Résumé de la décision
La Cour de cassation, chambre criminelle, a examiné le pourvoi formé par M. Z... contre l'arrêt de la chambre de l'instruction de la cour d'appel de Bordeaux, qui avait rejeté sa demande de mise en liberté dans le cadre d'une procédure pour blanchiment aggravé et autres infractions. Le 23 janvier 2018, M. Z... a décidé de se désister de son pourvoi. La Cour a constaté la régularité de ce désistement et a déclaré qu'il n'y avait pas lieu de statuer sur le pourvoi.
Arguments pertinents
L'élément central de la décision porte sur la reconnaissance du désistement de M. Z... comme étant régulier en la forme. En vertu de ce désistement, la Cour a déclaré : « DONNE ACTE du désistement ; DIT qu'il n'y a lieu de statuer sur le pourvoi. » Cela souligne que le désistement, s'il est effectué de manière appropriée, entraîne de facto une cessation des poursuites devant la Cour. Cette décision souligne l'importance du respect des procédures et des délais dans le cadre des voies de recours.
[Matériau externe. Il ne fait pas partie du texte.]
Lemma header_run_kept p st hash i r l x :
  header_run p st hash i r l = Ok x → header_kept (hexit_request x) = header_kept r.
Proof.
  intros E. pose proof (header_run_independent (λ r', put_header_kept r' (header_kept r)) p st hash i r l) as H.
  cbv beta in H. replace (put_header_kept r (header_kept r)) with r in H by (by destruct r).
  rewrite E in H. cres_simpl. injection H as H. rewrite H. by destruct x.
Qed.

(** ** Receiving *)

(** The read buffer with its bounds fixed; its size fits an [int]. *)
Definition conn_ok (m : gmap Z Z) (b : buffer) : Prop := buffer_ok m b ∧ b_end b - b_start b < 2 ^ 31.

(** [w'] follows from [w] by receiving on [fd] only. *)
Definition receives {net} `{Network net} (fd : Z) : net → net → Prop :=
  rtc (λ w w', ∃ n, (net_recv fd n w).2 = w').

Section Facts.
  #[local] Set Default Proof Using "Type*".
  Context {net : Type} `{NetworkLaws net} {heap table : Type} `{KeyMapLaws heap table}.

Lemma conn_mapped m m' b : (∀ x, is_Some (m !! x) → is_Some (m' !! x)) → conn_ok m b → conn_ok m' b.
Proof. intros Hm [(? & ? & ? & ? & Hb) Hs]. split; [|done]. split_and!; try lia. intros x Hx. by apply Hm, Hb. Qed.

Lemma recv_ok m f b (w : net) :
  conn_ok m b →
  ∃ ret m' b' w', recv_http_request m f b w = Ok (ret, m', b', w') ∧ -4 ≤ ret ≤ 0 ∧ receives f w w' ∧
    conn_ok m' b' ∧ (∀ x, is_Some (m !! x) → is_Some (m' !! x)) ∧
    (∀ x, ¬ (b_last b ≤ x < b_end b) → m' !! x = m !! x) ∧
    (if ret =? 0 then b' = set_last b (b_last b') ∧ b_last b < b_last b' ≤ b_end b else b' = b).
Proof.
  intros [Hb Hs]. pose proof Hb as (H1' & H2' & H3' & H4' & Hm). unfold recv_http_request.
  destruct (b_last b =? b_end b) eqn:Ee.
  { eexists _, _, _, _. split; [done|]. split_and!; try lia; done. }
  destruct (net_recv f (b_end b - b_last b) w) as [[l|e] w'] eqn:Er.
  - pose proof (net_recv_law f (b_end b - b_last b) w l w' ltac:(lia) Er) as Hlen.
    destruct (memcpy_ok m (b_last b) l) as (m' & -> & _ & Hfr & Hd). { intros x Hx. apply Hm. lia. }
    cres_simpl. rewrite i32_id by lia. rewrite (proj2 (Z.ltb_ge _ _)) by lia.
    assert (Hrcv : receives f w w') by (apply rtc_once; exists (b_end b - b_last b); by rewrite Er).
    assert (Hc : conn_ok m' b) by (eapply conn_mapped; [intros x Hx; by apply Hd | by split]).
    assert (Hf : ∀ x, ¬ (b_last b ≤ x < b_end b) → m' !! x = m !! x) by (intros x Hx; apply Hfr; lia).
    destruct (Z.of_nat (length l) =? 0) eqn:E0; (eexists _, _, _, _; split; [done|]).
    + split_and!; try lia; try done. intros x Hx. by apply Hd.
    + split_and!; try lia; try done; try (intros x Hx; by apply Hd); cbn; try blia.
      * destruct Hc as [(? & ? & ? & ? & ?) ?]. split; [|done]. split_and!; cbn; try blia. done.
      * split; [done | blia].
  - destruct (e =? ETIME); (eexists _, _, _, _; split; [done|]);
      (split_and!; try lia; try done); apply rtc_once; exists (b_end b - b_last b); by rewrite Er.
Qed.
(* ===== verification/HostHeader.v ===== *)
(** The Host and Content-Length handlers of [src/http/request.c], on the bytes of the value. *)

From stdpp Require Import base gmap list numbers strings sets.
From Stdlib Require Import ZArith Lia.
From S2P Require Import Prelude CStr RequestTypes ParseLineSafety ParseLineFacts ParseHeader.
From S2P Require Import ParseHeaderFacts HashTableSpec Net Request RequestFacts.

(** ** What the Host value means *)

Fixpoint index_of (c : Z) (l : list Z) : option Z :=
  match l with
  | [] => None
  | d :: l => if d =? c then Some 0 else Z.succ <$> index_of c l
  end.

Definition len (l : list Z) : Z := Z.of_nat (length l).

(** The position of the last dot. *)
Fixpoint last_dot (l : list Z) : option Z :=
  match l with
  | [] => None
  | d :: l =>
    match last_dot l with
    | Some i => Some (i + 1)
    | None => if d =? "."%c then Some 0 else None
    end
  end.

(** The first character that makes the value invalid decides: a NUL or a second dot in a
    row (-1), a slash (-2).  [prev] is the character before [l]. *)
Fixpoint verdict (prev : Z) (l : list Z) : Z :=
  match l with
  | [] => 0
  | c :: l =>
    if c =? 0 then -1
    else if c =? "/"%c then -2
    else if (c =? "."%c) && (prev =? "."%c) then -1
    else verdict c l
  end.

(** The part before the port: an IP literal up to its bracket, or everything up to the
    colon. *)
Definition host_part (l : list Z) : Z :=
  match l with
  | c :: _ =>
    if c =? "["%c then match index_of "]"%c l with Some j => j + 1 | None => len l end
    else default (len l) (index_of ":"%c l)
  | [] => 0
  end.

(** A final dot of the host is not part of its name. *)
Definition host_length (l : list Z) : Z :=
  if bool_decide (last_dot l = Some (host_part l - 1)) then host_part l - 1 else host_part l.

(** ** The loop as a fold *)

Fixpoint host_scan (l : list Z) (i : Z) (st : host_state) (dot_pos host_len : Z) : Z + Z * Z :=
  match l with
  | [] => inr (dot_pos, host_len)
  | ch :: l =>
    if ch =? "."%c then
      if dot_pos =? size_t (i - 1) then inl (-1) else host_scan l (i + 1) st i host_len
    else if ch =? ":"%c then
      if bool_decide (st = sw_usual) then host_scan l (i + 1) sw_rest dot_pos i
      else host_scan l (i + 1) st dot_pos host_len
    else if ch =? "["%c then host_scan l (i + 1) (if i =? 0 then sw_literal else st) dot_pos host_len
    else if ch =? "]"%c then
      if bool_decide (st = sw_literal) then host_scan l (i + 1) sw_rest dot_pos (i + 1)
      else host_scan l (i + 1) st dot_pos host_len
    else if ch =? 0 then inl (-1)
    else if ch =? "/"%c then inl (-2)
    else host_scan l (i + 1) st dot_pos host_len
  end.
Interprétations et citations légales
1. Sur le désistement :
La régularité du désistement est confirmée par la jurisprudence qui stipule que le désistement d'un pourvoi constitue une modalité de renonciation à l'instance. Ainsi, en application de l'article R. 421-6 du Code de procédure pénale, un justiciable peut se désister de son pourvoi à tout moment avant que la Cour ait statué.
2. Sur l'absence de décision supplémentaire :
La Cour a accentué qu'une fois le désistement accepté, il était inutile de statuer sur le fond. Cela fait écho aux principes de droit selon lesquels un pourvoi abandonné ne peut donner lieu à un examen des prétentions de la partie requérante.
Ces éléments montrent que le respect des procédures et la possibilité de désistement sont des droits fondamentaux dans le droit pénal français, permettant au justiciable d'exercer un contrôle sur le cours de la procédure dans laquelle il est impliqué.